EFEWashington

O Senado dos Estados Unidos aprovou nesta quinta-feira um projeto de lei que impede o presidente Donald Trump de ordenar qualquer ação militar contra o Irã sem antes solicitar a permissão do Congresso, o que representa uma ameaça à autoridade do mandatário.

A iniciativa, que para se tornar lei precisa da assinatura do próprio Trump, foi aprovada com o voto de todos os senadores da oposição democrata e de oito republicanos.

O apoio dos conservadores é significativo porque mostra publicamente a não aceitação de alguns em relação à política de Trump para o Irã e, especialmente, a decisão de ordenar a morte o general Qasem Soleimani, considerado um herói no país islâmico.

No entanto, este é apenas um gesto simbólico, porque Trump já anunciou que vetará a iniciativa. É necessária uma maioria de dois terços em cada casa do Congresso para anular o veto de um presidente, e desta vez não há um apoio tão amplo.

O senador democrata Tim Kaine, que promoveu a iniciativa, disse no Twitter que o Senado está enviando "uma forte mensagem bipartidária" para reafirmar a autoridade do Legislativo, que é o único órgão do Estado com capacidade para declarar guerra, de acordo com a Constituição.

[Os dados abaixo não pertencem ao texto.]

(* ===== verification/Admin.v ===== *)
(** * Administration ([src/commands/admin_command.rs])

    Users and roles: the messages of [AdminCommand] and the handling of their
    responses, authentication included.  The methods are split at the
    connection they get from a random node: what they build on it, and
    [execute], which sends it and decides what becomes of the connection.
    [bcrypt] hashes passwords; the crate is a parameter. *)

From stdpp Require Import base list strings.
From Stdlib Require Import ZArith Lia.
From S2P Require Import Prelude ResultCodes Monad ByteOrder Slices Buffer.
From S2P Require Import Connection.

(** [bcrypt::hash_with] with the salt and cost of the client; [None] is the
    error of the crate. *)
Class Bcrypt := { bcrypt_hash : bytes -> option bytes }.

(** A concrete hash, for evaluating the definitions that need one. *)
Definition bcrypt_model : Bcrypt := {| bcrypt_hash p := Some (str "$2a$10$" ++ p) |}.

Module AdminCommand.

Definition CREATE_USER : Z := 1.

Definition DROP_USER : Z := 2.

Definition SET_PASSWORD : Z := 3.

Definition CHANGE_PASSWORD : Z := 4.

Definition GRANT_ROLES : Z := 5.

Definition REVOKE_ROLES : Z := 6.

Definition LOGIN : Z := 20.

Definition USER : Z := 0.

Definition PASSWORD : Z := 1.

Definition OLD_PASSWORD : Z := 2.

Definition CREDENTIAL : Z := 3.

Definition ROLES : Z := 10.

Definition MSG_VERSION : Z := 0.

Definition MSG_TYPE : Z := 2.

Definition HEADER_SIZE : Z := 24.

Definition HEADER_REMAINING : Z := 16.

Definition RESULT_CODE : Z := 9.

Section Admin.
Context `{BO : ByteOrder} `{CL : Clock} `{BC : Bcrypt}.

(** *** Building blocks *)

(** The message starts after its size. *)
Definition start : M Buffer unit := fun b => Ret tt (set_offset 8 b).

Definition write_size (size : Z) : M Buffer unit :=
  write_i64 (Z.lor (Z.lor (size - 8) (Z.shiftl MSG_VERSION 56))
               (Z.shiftl MSG_TYPE 48)) ;;;
  ret tt.

Definition write_header (command field_count : Z) : M Buffer unit :=
  start ;;;
  write_u8 0 ;;; write_u8 0 ;;; write_u8 command ;;; write_u8 field_count ;;;
  for_each (seq 0 12) (fun _ => write_u8 0 ;;; ret tt).

(** [size as u32 + 1] is checked. *)
Definition write_field_header (id size : Z) : M Buffer unit :=
  (if as_u32 size + 1 <? 2 ^ 32 then write_u32 (as_u32 size + 1) ;;; ret tt else panic) ;;;
  write_u8 id ;;; ret tt.

Definition write_field_str (id : Z) (s : bytes) : M Buffer unit :=
  write_field_header id (len s) ;;; write_str s ;;; ret tt.

Definition write_field_bytes (id : Z) (b : bytes) : M Buffer unit :=
  write_field_header id (len b) ;;; write_bytes b ;;; ret tt.

Definition roles_size (roles : list bytes) : Z :=
  foldl (fun size role => size + (len role + 1)) 0 roles.

Definition write_roles (roles : list bytes) : M Buffer unit :=
  write_field_header ROLES (roles_size roles) ;;;
  write_u8 (as_u8 (len roles)) ;;;
  for_each roles (fun role =>
    write_u8 (as_u8 (len role)) ;;; write_str role ;;; ret tt).

Definition hash_password {S} (password : bytes) : M S bytes :=
  match bcrypt_hash password with
  | Some h => ret h
  | None => throw PwHash
  end.

Definition write_password (id : Z) (password : bytes) : M Buffer unit :=
  let! h := hash_password password in write_field_str id h.

(** *** Requests, before they are sent *)

Definition room_for_message : M Buffer unit := resize_buffer 1024 ;;; reset_offset.

Definition create_user (user password : bytes) (roles : list bytes) : M Buffer unit :=
  room_for_message ;;;
  write_header CREATE_USER 3 ;;;
  write_field_str USER user ;;;
  write_password PASSWORD password ;;;
  write_roles roles.

Definition drop_user (user : bytes) : M Buffer unit :=
  room_for_message ;;;
  write_header DROP_USER 1 ;;;
  write_field_str USER user.

Definition set_password (user password : bytes) : M Buffer unit :=
  room_for_message ;;;
  write_header SET_PASSWORD 2 ;;;
  write_field_str USER user ;;;
  write_password PASSWORD password.

(** [user_password] is the client's own, from its policy. *)
Definition change_password (user_password : option (bytes * bytes))
    (user password : bytes) : M Buffer unit :=
  room_for_message ;;;
  write_header CHANGE_PASSWORD 3 ;;;
  write_field_str USER user ;;;
  match user_password with
  | Some (_, old) => write_password OLD_PASSWORD old
  | None => write_field_str OLD_PASSWORD []
  end ;;;
  write_password PASSWORD password.

Definition grant_roles (user : bytes) (roles : list bytes) : M Buffer unit :=
  room_for_message ;;;
  write_header GRANT_ROLES 2 ;;;
  write_field_str USER user ;;;
  write_roles roles.

Definition revoke_roles (user : bytes) (roles : list bytes) : M Buffer unit :=
  room_for_message ;;;
  write_header REVOKE_ROLES 2 ;;;
  write_field_str USER user ;;;
  write_roles roles.

(** Truncating the buffer to the message, and its size in front. *)
Definition seal : M Buffer unit :=
  size_buffer ;;;
  let! b := get in
  let size := data_offset b in
  reset_offset ;;;
  write_size (as_i64 size).

(** *** Sending *)

(** What becomes of the [PooledConnection]: [invalidate], or the [Drop] that
    puts it back. *)
Inductive fate : Type :=
| Dropped
| Invalidated.

(** An I/O step whose error invalidates the connection. *)
Definition or_invalidate {A} (m : M Connection A) : M (fate * Connection) A :=
  let! r := on_snd (catch m) in
  match r with
  | inl a => ret a
  | inr err => on_fst (put Invalidated) ;;; throw err
  end.

Definition execute : M (fate * Connection) unit :=
  on_snd (Connection.lift seal) ;;;
  or_invalidate Connection.flush ;;;
  or_invalidate (Connection.read_buffer HEADER_SIZE) ;;;
  let! code := on_snd (Connection.lift (read_u8 (Some RESULT_CODE))) in
  let result_code := ResultCode.from_u8 code in
  if bool_decide (result_code <> ResultCode.Ok)
  then throw (ServerError result_code)
  else ret tt.

(** A whole admin method on the connection it obtained. *)
Definition run (request : M Buffer unit) : M (fate * Connection) unit :=
  on_snd (Connection.lift request) ;;; execute.

Definition login (user password : bytes) : M Buffer unit :=
  room_for_message ;;;
  write_header LOGIN 2 ;;;
  write_field_str USER user ;;;
  write_field_bytes CREDENTIAL password ;;;
  seal.

Definition authenticate (user password : bytes) : M Connection unit :=
  Connection.lift (login user password) ;;;
  Connection.flush ;;;
  Connection.read_buffer HEADER_SIZE ;;;
  let! code := Connection.lift (read_u8 (Some RESULT_CODE)) in
  let result_code := ResultCode.from_u8 code in
  if bool_decide (ResultCode.SecurityNotEnabled <> result_code)
     && bool_decide (ResultCode.Ok <> result_code)
  then throw (ServerError result_code)
  else
    let! sz := Connection.lift (read_u64 (Some 0)) in
    let! receive_size := usize_sub (Z.land sz 0xFFFFFFFFFFFF) HEADER_REMAINING in
    Connection.read_buffer receive_size.

End Admin.

End AdminCommand.
(* ===== verification/ClientPolicy.v ===== *)
(** * Client policies ([src/policy/client_policy.rs], [admin_policy.rs]) *)

From stdpp Require Import base list strings gmap.
From Stdlib Require Import ZArith Lia.
From S2P Require Import Prelude ResultCodes Monad Buffer Admin.

(** [struct ClientPolicy]. *)
Record ClientPolicy : Type := mkClientPolicy {
  user_password : option (bytes * bytes);
  cp_timeout : option Duration;
  cp_idle_timeout : option Duration;
  max_conns_per_node : Z;
  conn_pools_per_node : Z;
  fail_if_not_connected : bool;
  buffer_reclaim_threshold : Z;
  tend_interval : Duration;
  ip_map : option (gmap bytes bytes);
  use_services_alternate : bool;
  thread_pool_size : Z;
  cluster_name : option bytes
}.

(** [Default for ClientPolicy]. *)
Definition ClientPolicy_default : ClientPolicy :=
  mkClientPolicy None (Some (mkDuration 30 0)) (Some (mkDuration 5 0)) 256 1 true
    65536 (mkDuration 1 0) None false 128 None.

(** [ClientPolicy::set_user_password]: the stored password is the hash. *)
Definition set_user_password `{Bcrypt} (username password : bytes)
    : M ClientPolicy unit :=
  let! h := AdminCommand.hash_password password in
  fun p =>
    Ret tt
      (mkClientPolicy (Some (username, h)) (cp_timeout p) (cp_idle_timeout p)
         (max_conns_per_node p) (conn_pools_per_node p) (fail_if_not_connected p)
         (buffer_reclaim_threshold p) (tend_interval p) (ip_map p)
         (use_services_alternate p) (thread_pool_size p) (cluster_name p)).

(** [struct AdminPolicy]. *)
Record AdminPolicy : Type := mkAdminPolicy { ap_timeout : Duration }.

Além disso, a Constituição afirma que o presidente é o comandante das Forças Armadas; mas a verdade é que o governo vem ganhando mais poder desde os ataques de 11 de setembro de 2001, quando o Congresso aprovou uma lei que deu ao chefe de Estado mais margem de manobra para ir contra a Al-Qaeda.

Já em janeiro, a Câmara dos Representantes, onde os democratas têm maioria, aprovou uma iniciativa semelhante à do Senado.

Esse projecto de lei não vinculativo pretendia mostrar a insatisfação do Congresso com Trump, que não notificou previamente os legisladores sobre o ataque dos EUA a Soleimani em Bagdá.

O Irã respondeu à morte de Soleimani com um ataque contra uma base militar no Iraque que abrigava tropas americanas.

Irã e Estados Unidos, que não mantêm relações diplomáticas desde 1979, já passaram por diversas crises desde que Trump ordenou a saída dos EUA do acordo nuclear assinado em 2015. Desde então, Washington impôs novamente duras sanções à economia iraniana.

A crise foi agravada após o Irã derrubar acidentalmente um avião civil ucraniano que havia decolado de Teerã, o que causou a morte de todos os 176 ocupantes da aeronave.